Reproducibility

This project is designed to produce identical results across re-runs on the same hardware. Here's how each moving part is pinned.

Random seeds

seed: 42 in configs/config.yaml is threaded through seed_everything() at the start of src/brain_mri_segmentation/training/train.py.
Lightning's deterministic="warn" mode avoids the nll_loss2d_forward_out_cuda_template crash while still catching non-deterministic kernels elsewhere.
Patient-level split is deterministic: prepare.py shuffles TCGA patient dirs with random.Random(seed=42) before the 88/11/11 partition — re-running always produces the same split.

Dependencies

pyproject.toml declares direct deps; uv.lock is committed and pins every transitive package version + hash.
.python-version = 3.13 — CI + local dev must match.
CUDA torch pinned via [[tool.uv.index]] pytorch-cu124 on Win/Linux.
CI runs the suite against Python 3.12 + 3.13 via a matrix strategy.

Data

data/sample/ (8 paired image+mask TIFs) is in git — CI + smoke tests work without any external download.
data/raw/ and data/processed/ are DVC-tracked.

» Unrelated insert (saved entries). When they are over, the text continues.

(* ===== verification/CString.v ===== *)
(** * C strings

    The string functions of the C library the program calls ([strlen],
    [strcmp], [strncmp], [strchr], [strcpy], [memset] and the one [sprintf]
    format it uses), over character arrays ([list byte]) and string contents
    (a [list byte] without the terminating NUL). *)

From S2P Require Export Prelude.

(** A string content: no NUL inside. *)
Definition no_nul (s : list byte) : Prop := x00 ∉ s.

#[export] Instance no_nul_dec s : Decision (no_nul s).
Proof. unfold no_nul; apply _. Defined.

(** The string that starts an array: the bytes before the first NUL. *)
Fixpoint c_str (buf : list byte) : option (list byte) :=
  match buf with
  | [] => None
  | b :: buf => if decide (b = x00) then Some [] else cons b <$> c_str buf
  end.

Definition cstr_at (buf : list byte) (p : nat) : option (list byte) := c_str (drop p buf).

Definition strlen (buf : list byte) : outcome nat :=
  of_option Unterminated (length <$> c_str buf).

(** [strcpy] of a string content into an array: the NUL is copied too. *)
Definition strcpy (dst src : list byte) : outcome (list byte) :=
  store_at 0 (src ++ [x00]) dst.

(** [strcmp] of two string contents. *)
Fixpoint strcmp (a b : list byte) : Z :=
  match a, b with
  | [], [] => 0
  | [], y :: _ => - byte_to_Z y
  | x :: _, [] => byte_to_Z x
  | x :: a, y :: b => if decide (x = y) then strcmp a b else byte_to_Z x - byte_to_Z y
  end.

(** [strncmp]: either argument may be an array (its NUL is in the list) or a
    content (its NUL is the end of the list). *)
Fixpoint strncmp (n : nat) (a b : list byte) : Z :=
  match n with
  | O => 0
  | S n =>
      let ca := default x00 (head a) in
      let cb := default x00 (head b) in
      if decide (ca = cb)
      then if decide (ca = x00) then 0 else strncmp n (tail a) (tail b)
      else byte_to_Z ca - byte_to_Z cb
  end.

(** [strchr(buf + p, c)]: the offset of the first [c], if it comes before the
    NUL that ends the string. *)
Fixpoint strchr_go (c : byte) (l : list byte) (i : nat) : outcome (option nat) :=
  match l with
  | [] => Fault Unterminated
  | b :: l =>
      if decide (b = c) then Ok (Some i)
      else if decide (b = x00) then Ok None
      else strchr_go c l (S i)
  end.

Definition strchr (buf : list byte) (p : nat) (c : byte) : outcome (option nat) :=
  strchr_go c (drop p buf) p.

(** [sprintf(dst, "%-32s: %s\n", name, desc)]: the characters it prints. *)
Definition pad32 (s : list byte) : list byte := s ++ replicate (32 - length s) x20.
Definition sprintf_entry (name desc : list byte) : list byte :=
  pad32 name ++ bs ": " ++ desc ++ [x0a].

(** An array of [n] characters initialised with a string. *)
Definition char_array (n : nat) (s : list byte) : list byte := s ++ replicate (n - length s) x00.

(** ** Lemmas *)

Lemma c_str_app s r : no_nul s -> c_str (s ++ x00 :: r) = Some s.
Proof.
  unfold no_nul. induction s as [|b s IH]; intros Hs; simpl; [done|].
  rewrite not_elem_of_cons in Hs. destruct Hs as [Hb Hs].
  rewrite decide_False by done. by rewrite IH.
Qed.

Lemma c_str_inv buf s : c_str buf = Some s -> no_nul s /\ exists r, buf = s ++ x00 :: r.
Proof.
  unfold no_nul. revert s; induction buf as [|b buf IH]; intros s Hs; simpl in Hs; [done|].
  case_decide as Hb; simplify_eq.
  - split; [apply not_elem_of_nil|by exists buf].
  - apply fmap_Some in Hs as (s' & Hs' & ->).
    destruct (IH _ Hs') as [Hn [r ->]].
    split; [by apply not_elem_of_cons|by exists r].
Qed.

Lemma c_str_length buf s : c_str buf = Some s -> (length s < length buf)%nat.
Proof. intros [_ [r ->]]%c_str_inv. rewrite length_app. simpl. lia. Qed.

Lemma strcpy_c_str dst src dst' :
  strcpy dst src = Ok dst' -> no_nul src ->
  c_str dst' = Some src /\ length dst' = length dst.
Proof.
  unfold strcpy. rewrite store_at_Ok. intros [Hlen ->] Hs. split.
  - unfold splice. rewrite take_0. simpl. rewrite <- app_assoc. by apply c_str_app.
  - by apply length_splice.
Qed.

Lemma strcpy_fits dst src :
  (length src < length dst)%nat ->
  strcpy dst src = Ok (src ++ x00 :: drop (S (length src)) dst).
Proof.
  intros. unfold strcpy. apply store_at_Ok. rewrite length_app. simpl. split; [lia|].
  unfold splice. rewrite take_0, length_app, <- (assoc_L _). simpl.
  do 3 f_equal. lia.
Qed.

(** Copying a string into an array with room for it. *)
Lemma strcpy_context_ok (dst s : list byte) :
  no_nul s -> (length s < length dst)%nat ->
  exists d, strcpy dst s = Ok d /\ length d = length dst /\ c_str d = Some s.
Proof.
  intros Hs Hl. eexists. split; [by apply strcpy_fits|]. split; [|by apply c_str_app].
  rewrite length_app. simpl. rewrite length_drop. lia.
Qed.

Lemma strcmp_refl a : strcmp a a = 0.
Proof. induction a; simpl; [done|]. by rewrite decide_True. Qed.

Lemma byte_to_Z_inj a b : byte_to_Z a = byte_to_Z b -> a = b.
Proof. intros H. rewrite <- (byte_of_to_Z a), <- (byte_of_to_Z b). by rewrite H. Qed.

Lemma byte_to_Z_nonzero b : b <> x00 -> byte_to_Z b <> 0.
Proof. intros Hb H. apply Hb, byte_to_Z_inj. by rewrite H. Qed.

Lemma strcmp_eq a b : no_nul a -> no_nul b -> strcmp a b = 0 <-> a = b.
Proof.
  unfold no_nul. intros Ha Hb. split; [|intros ->; apply strcmp_refl].
  revert b Hb; induction a as [|x a IH]; intros [|y b] Hb; simpl; intros H; [done| | |].
  - apply not_elem_of_cons in Hb as [Hy _]. destruct (byte_to_Z_nonzero y); [done|lia].
  - apply not_elem_of_cons in Ha as [Hx _]. by destruct (byte_to_Z_nonzero x).
  - apply not_elem_of_cons in Ha as [Hx Ha], Hb as [Hy Hb]. case_decide as Hxy.
    + subst. f_equal. by apply IH.
    + destruct Hxy. apply byte_to_Z_inj. lia.
Qed.

(** Comparing a NUL-terminated array shorter than [n] with a string. *)
Lemma strncmp_eq n s r t :
  no_nul s -> no_nul t -> (length s < n)%nat ->
  strncmp n (s ++ x00 :: r) t = 0 <-> s = t.
Proof.
  unfold no_nul. revert n t; induction s as [|x s IH]; intros n t Hs Ht Hn.
  - destruct n as [|n]; simpl in *; [lia|].
    destruct t as [|y t]; simpl; [done|].
    apply not_elem_of_cons in Ht as [Hy _].
    rewrite decide_False by done. split; [|done].
    intros H. destruct (byte_to_Z_nonzero y); [done|]. unfold byte_to_Z in *. simpl in H. lia.
  - apply not_elem_of_cons in Hs as [Hx Hs].
    destruct n as [|n]; simpl in *; [lia|].
    destruct t as [|y t]; simpl.
    + rewrite decide_False by done. split; [|done].
      intros H. destruct (byte_to_Z_nonzero x); [done|]. unfold byte_to_Z in *. simpl in H. lia.
    + apply not_elem_of_cons in Ht as [Hy Ht]. case_decide as Hxy.
      * subst. rewrite decide_False by done. rewrite IH by (done || lia). split; congruence.
      * split; [|congruence]. intros H. destruct Hxy. apply byte_to_Z_inj. lia.
Qed.

Lemma strchr_go_spec c l i s r :
  c <> x00 -> no_nul s -> l = s ++ x00 :: r ->
  (c ∉ s /\ strchr_go c l i = Ok None) \/
  (exists s1 s2, s = s1 ++ c :: s2 /\ c ∉ s1 /\ strchr_go c l i = Ok (Some (i + length s1)%nat)).
Proof.
  intros Hc. revert i l; induction s as [|b s IH]; intros i l Hs ->; simpl.
  - left. split; [apply not_elem_of_nil|]. by rewrite decide_False by congruence.
  - apply not_elem_of_cons in Hs as [Hb Hs]. case_decide as Hbc.
    + right. exists [], s. subst. rewrite Nat.add_0_r. split_and!; [done|apply not_elem_of_nil|done].
    + rewrite decide_False by congruence.
      destruct (IH (S i) _ Hs eq_refl) as [[Hn ->]|(s1 & s2 & -> & Hn & ->)].
      * left. split; [|done]. apply not_elem_of_cons; split; congruence.
      * right. exists (b :: s1), s2. split_and!; [done| |do 2 f_equal; simpl; lia].
        apply not_elem_of_cons; split; congruence.
Qed.

#[export] Hint Resolve c_str_app strcmp_refl : lwnbd.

DVC remote is local-only by default.
Kaggle source: kaggle_3m/ (Buda et al., TCGA-LGG). 110 patient subdirs with paired *.tif + *_mask.tif.

Docker

Dockerfile is multi-stage (base, training, serving); .dockerignore keeps context minimal.
Published images live at ghcr.io/kiselyovd/brain-mri-segmentation:<tag>.
Base image: python:3.13-slim-bookworm.

Model weights

Published to HF Hub at kiselyovd/brain-mri-segmentation. Each release tag maps to an HF commit SHA.
Weights ship as model.safetensors.

One-command reproduction

git clone https://github.com/kiselyovd/brain-mri-segmentation
cd brain-mri-segmentation
uv sync --all-groups
bash scripts/sync_data.sh "/path/to/Brain MRI segmentation/kaggle_3m"
uv run python -m brain_mri_segmentation.data.prepare --raw data/raw --out data/processed
uv run python -m brain_mri_segmentation.training.train +experiment=sota
uv run python -m brain_mri_segmentation.evaluation.evaluate --checkpoint artifacts/checkpoints/best.ckpt --out reports/metrics.json

Expected: the numbers in BENCHMARKS.md ± 1% (small test-set variance + floating-point noise).